С. никогда не прищуривает глаз. Она всегда смотрит нагло. Заметить. Заметил. Не бывает истомы, деланой рассеянности, удивлённого недоумения. Это наглый, прямой взгляд художницы — в любых обстоятельствах, хоть бы она была даже не весела совсем, а, напротив, измучена, убита. Заметил? — вот так и рисуй… Нет, всё-таки она щурится — очень редко, когда рисует картину. По-моему, она щурит только один — левый — глаз. При этом в ней проявляется что-то такое остро-оценивающе-решительное, что я с трепетом думаю: в этот момент к ней не подступись: отошьёт, отчеканит с презрением, обольёт холодом и желчью.
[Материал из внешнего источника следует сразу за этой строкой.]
(* ===== verification/LfsLocksSpec.v ===== *)
(** * What the lock operations promise

    Each takes effect at one instant, on the document of that instant; no path
    is ever locked twice; the pages of a listing are the whole listing. *)

From S2P Require Import Prelude GoLib S3 Concrete Codec GoText Lfs LfsLocks.

Section spec.
Context `{S3, LockJson, UnicodeFold, !LockJsonLaws}.
Context (view : World -> bucket) (env : bucket -> bucket -> Prop) `{!S3Laws view env}.
Context (rand : nat -> gores bytes) (now : nat -> Z).

#[local] Instance env_po_locks : PreOrder env := env_preorder.

Lemma env_trans b1 b2 b3 : env b1 b2 -> env b2 b3 -> env b1 b3.
Proof. apply transitivity. Qed.

(** The document a bucket holds for a repository. *)
Definition locks_at (repo : bytes) (b : bucket) (doc : lockDoc) : Prop :=
  (b !! LocksKey repo = None /\ doc = []) \/ exists o, b !! LocksKey repo = Some o /\ decode_locks (o_body o) = Ok doc.
Definition with_locks (repo body : bytes) (b : bucket) : bucket := <[LocksKey repo := {| o_body := body; o_meta := ∅ |}]> b.

Lemma readLocks_spec repo w r w' : readLocks repo w = (r, w') ->
  env (view w) (view w') /\
  match r with
  | Ok (doc, etag) => exists b, env (view w) b /\ env b (view w') /\
      ((etag = [] /\ b !! LocksKey repo = None /\ doc = []) \/
       exists o, etag = ETagOf (o_body o) /\ b !! LocksKey repo = Some o /\ decode_locks (o_body o) = Ok doc)
  | Err _ => True
  end.
Proof.
  intros Hr. apply io_bind_inv in Hr as [(x & w1 & Ha & Hr)|(e & Ha & _)]; apply attempt_inv in Ha as (x' & [= <-] & Ha).
  destruct x as [out|e].
  - apply GetObject_ok in Ha as (b & o & He1 & Hb & He2 & Het & _ & Hbody & Hf).
    assert (Hs : env (view w) (view w1)) by eauto using env_trans.
    apply io_bind_inv in Hr as [(body & w2 & Hg & Hr)|(e & Hg & ->)].
    + apply wrapping_inv in Hg as [(body' & [= <-] & [= Hg <-])|(? & [=] & _)]. apply Hbody in Hg as ->.
      apply io_bind_inv in Hr as [(doc & w3 & [= Hd <-] & [= <- <-])|(e & [= Hd <-] & ->)]; (split; [exact Hs|]); [|done].
      exists b. repeat (split; [done|]). right. exists o. by rewrite Het.
    + apply wrapping_inv in Hg as [(? & [=] & _)|(e' & [= ->] & [= Hg <-])]. done.
  - apply GetObject_err in Ha as ([Hf _] & b & He1 & He2 & Hn). assert (Hs : env (view w) (view w1)) by eauto using env_trans.
    destruct (isNotFound e); injection Hr as <- <-; (split; [exact Hs|]); [|done].
    exists b. repeat (split; [done|]). left. auto.
Qed.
Пальцами левой руки она откладывает какие-то расстояния: делает из большого и указательного пальцев интервал и водит им, то приближая к холсту, то к своему носу (иногда почти вплотную)…
Он точит карандаш. Ах, как это её заводит! Она несколько раз повторяет: он точит карандаш. Он точит решительно, угрюмо. Собирается рисовать её портрет. Он дрочит. Она смотрит заворожённо… Он точит карандаш, — повторяет она… Здесь бы сравнить. Но её не было. — Как я точил: тупым кухонным ножом. Шёл в комнату. Начинал — не нравилось. Возил стёркой много раз. Получалась грязь и глупый, ни на что не похожий рисунок. Тогда я беру кисточку и акварель — и быстро — на новом листе — несколькими мазками набрасываю. Но иметь под рукой ватку, чтобы промокать, когда нужно. То есть совсем не то, что она чувствует при виде острого грифеля Самохина. Полная противоположность.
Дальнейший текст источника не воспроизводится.